Head Injuries Result In Widespread Brain Tissue Loss One Year Later

In a rare, large-scale study of traumatic brain injury patients who span the full range of severity from mild to moderate and severe, researchers have found that the more severe the injury, the greater the loss of brain tissue, particularly white matter. [Welcome home Iraqi veterans!—AS]

Men Have A Harder Time Forgiving Than Women Do

Forgiveness can be a powerful means to healing, but it does not come naturally for both sexes. Men have a harder time forgiving than women do, according to new research. But that can change if men develop empathy toward an offender by seeing they may also be capable of similar actions. Then the gender gap closes, and men become less vengeful.

Boys And Girls Brains Are Different: Gender Differences In Language Appear Biological

Researchers have long agreed girls have superior language abilities to boys, but haven't clearly provided a biological basis to account for their differences. For the first time and in unambiguous findings, researchers show both that brain areas associated with language work harder in girls during language tasks, and that boys and girls rely on very different parts of the brain when performing these tasks. Language processing is more abstract in girls, more sensory in boys.

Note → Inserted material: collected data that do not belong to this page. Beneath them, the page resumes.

(* ===== verification/ClientIp.v ===== *)
(** * Where a request comes from

    [_client_ip] and [_enforce_csrf_origin] of [src/app/api/routes/auth.py],
    with the parts of Python's [ipaddress] and [urllib.parse] they rely on.
    Header values are text; the bytes of a header are its characters. *)

From S2P Require Import Prelude Decimal Json Errors.

#[local] Open Scope string_scope.
#[local] Open Scope list_scope.
#[local] Open Scope Z_scope.

(** ** [ipaddress] *)

Inductive ip : Type :=
| V4 (n : Z)
| V6 (n : Z) (scope_id : option string).

(** All elements, or nothing. *)
Fixpoint all_some {A} (l : list (option A)) : option (list A) :=
  match l with
  | [] => Some []
  | None :: _ => None
  | Some x :: l' => cons x <$> all_some l'
  end.

(** The number big-endian digits of the base [b] stand for. *)
Definition from_digits (b : Z) (l : list Z) : Z := List.fold_left (fun acc d => b * acc + d) l 0.

Definition decimal_value (s : list ascii) : Z := from_digits 10 (digit_val <$> s).

(** [IPv4Address._parse_octet] *)
Definition parse_octet (s : list ascii) : option Z :=
  if bool_decide (s = []) || negb (forallb is_digit s) || (3 <? Z.of_nat (length s)) then None
  else if negb (bool_decide (s = [zero_ch])) && bool_decide (head s = Some zero_ch) then None
  else let v := decimal_value s in if 255 <? v then None else Some v.

Definition parse_v4 (s : list ascii) : option Z :=
  let octets := split_at dot s in
  if negb (Z.of_nat (length octets) =? 4) then None
  else from_digits 256 <$> all_some (parse_octet <$> octets).

(** [IPv6Address._parse_hextet] *)
Definition parse_hextet (s : list ascii) : option Z :=
  if bool_decide (s = []) || (4 <? Z.of_nat (length s)) then None
  else from_digits 16 <$> all_some (hex_value <$> s).

Definition colon : ascii := ":"%char.

(** The last group may be written as an IPv4 address. *)
Definition expand_v4_tail (parts : list (list ascii)) : option (list (list ascii)) :=
  match last parts with
  | Some tail =>
      if existsb (Ascii.eqb dot) tail then
        (fun v => removelast parts ++ [low_hex 4 (v / 65536); low_hex 4 (v mod 65536)]) <$> parse_v4 tail
      else Some parts
  | None => Some parts
  end.

(** The inner positions of empty groups. *)
Definition gaps (parts : list (list ascii)) : list nat :=
  List.filter (fun i => (0 <? Z.of_nat i) && (Z.of_nat i <? Z.of_nat (length parts) - 1) &&
                        bool_decide (parts !! i = Some [])) (seq 0 (length parts)).

Definition groups_value (groups : list (list ascii)) : option Z := from_digits 65536 <$> all_some (parse_hextet <$> groups).

(** [IPv6Address._ip_int_from_string] *)
Definition parse_v6_int (s : list ascii) : option Z :=
  if 45 <? Z.of_nat (length s) then None else
  let parts := split_at colon s in
  if Z.of_nat (length parts) <? 3 then None else
  match expand_v4_tail parts with
  | None => None
  | Some parts =>
      if 9 <? Z.of_nat (length parts) then None else
      match gaps parts with
      | [] => if negb (Z.of_nat (length parts) =? 8) then None else groups_value parts
      | [skip] =>
          let first_empty := bool_decide (head parts = Some []) in
          let last_empty := bool_decide (last parts = Some []) in
          let parts_hi := Z.of_nat skip - (if first_empty then 1 else 0) in
          let parts_lo := Z.of_nat (length parts) - Z.of_nat skip - 1 - (if last_empty then 1 else 0) in
          if (first_empty && negb (parts_hi =? 0)) || (last_empty && negb (parts_lo =? 0)) then None
          else
            let skipped := 8 - (parts_hi + parts_lo) in
            if skipped <? 1 then None
            else groups_value (take (Z.to_nat parts_hi) parts ++ replicate (Z.to_nat skipped) [zero_ch] ++
                               drop (length parts - Z.to_nat parts_lo) parts)
      | _ => None
      end
  end.

(** [_split_scope_id]: the address and what follows the first [%]. *)
Definition percent : ascii := "%"%char.
Definition split_scope_id (s : list ascii) : option (list ascii * option string) :=
  if negb (existsb (Ascii.eqb percent) s) then Some (s, None)
  else
    let '(addr, scope) := partition_at percent s in
    if bool_decide (scope = []) || existsb (Ascii.eqb percent) scope then None else Some (addr, Some (unchars scope)).

(** [ipaddress.ip_address(text)]; [None] is its ValueError. *)
Definition ip_address (text : string) : option ip :=
  let s := chars text in
  match parse_v4 s with
  | Some n => Some (V4 n)
  | None =>
      if existsb (Ascii.eqb "/"%char) s then None
      else
        match split_scope_id s with
        | Some (addr, scope) => (fun n => V6 n scope) <$> parse_v6_int addr
        | None => None
        end
  end.

(** ** [str(ip)] *)

(** The big-endian digits of [n] in base [b], [w] of them. *)
Fixpoint to_digits (w : nat) (b n : Z) : list Z :=
  match w with
  | O => []
  | S w' => to_digits w' b (n / b) ++ [n mod b]
  end.

Definition join (sep : list ascii) (l : list (list ascii)) : list ascii :=
  match l with [] => [] | x :: l' => x ++ concat ((fun y => sep ++ y) <$> l') end.

Definition str_v4 (n : Z) : list ascii := join [dot] (int_digits <$> to_digits 4 256 n).

(** [%x]: no leading zeros *)
Fixpoint drop_zeros (s : list ascii) : list ascii :=
  match s with
  | [] => []
  | c :: rest => match rest with [] => s | _ :: _ => if Ascii.eqb c zero_ch then drop_zeros rest else s end
  end.
Definition hextet (n : Z) : list ascii := drop_zeros (low_hex 4 n).

(** [_compress_hextets]: the first longest run of zeros, as its start and length. *)
Fixpoint longest_run (i : Z) (l : list Z) (current best : Z * Z) : Z * Z :=
  match l with
  | [] => best
  | x :: l' =>
      if x =? 0 then
        let current := (if snd current =? 0 then i else fst current, snd current + 1) in
        longest_run (i + 1) l' current (if snd best <? snd current then current else best)
      else longest_run (i + 1) l' (0, 0) best
  end.
Definition compressed (l : list Z) : list (list ascii) :=
  let '(start, len) := longest_run 0 l (0, 0) (-1, 0) in
  let groups := hextet <$> l in
  if 1 <? len then
    (if start =? 0 then [[]] else []) ++ take (Z.to_nat start) groups ++ [[]] ++ drop (Z.to_nat (start + len)) groups ++
    (if start + len =? Z.of_nat (length l) then [[]] else [])
  else groups.
Definition str_v6_int (n : Z) : list ascii := join [colon] (compressed (to_digits 8 65536 n)).

(** [ipv4_mapped]: [::ffff:0:0/96] is written with an IPv4 tail. *)
Definition str_v6 (n : Z) : list ascii :=
  if n / 2 ^ 32 =? 65535 then str_v6_int 65535 ++ colon :: str_v4 (n mod 2 ^ 32) else str_v6_int n.

Definition str_ip (a : ip) : string :=
  match a with
  | V4 n => unchars (str_v4 n)
  | V6 n scope => unchars (str_v6 n ++ match scope with Some s => percent :: chars s | None => [] end)
  end.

In Early Childhood, Continuous Care By One Doctor Best, Study Suggests

Children examined by the same doctor during their first six months of life are more likely to receive appropriate preventive health screenings -- for lead poisoning, anemia and tuberculosis -- by age two. Pediatric researchers said being cared for repeatedly by the same physician, often referred to as continuity of care, was a very important factor in the children they studied.

Teens Who Eat Breakfast Daily Eat Healthier Diets Than Those Who Skip Breakfast

Researchers have found further evidence to support the importance of encouraging youth to eat breakfast regularly. Researchers examined the association between breakfast frequency and five-year body weight change in more than 2,200 adolescents, and the results indicate that daily breakfast eaters consumed a healthier diet and were more physically active than breakfast skippers during adolescence.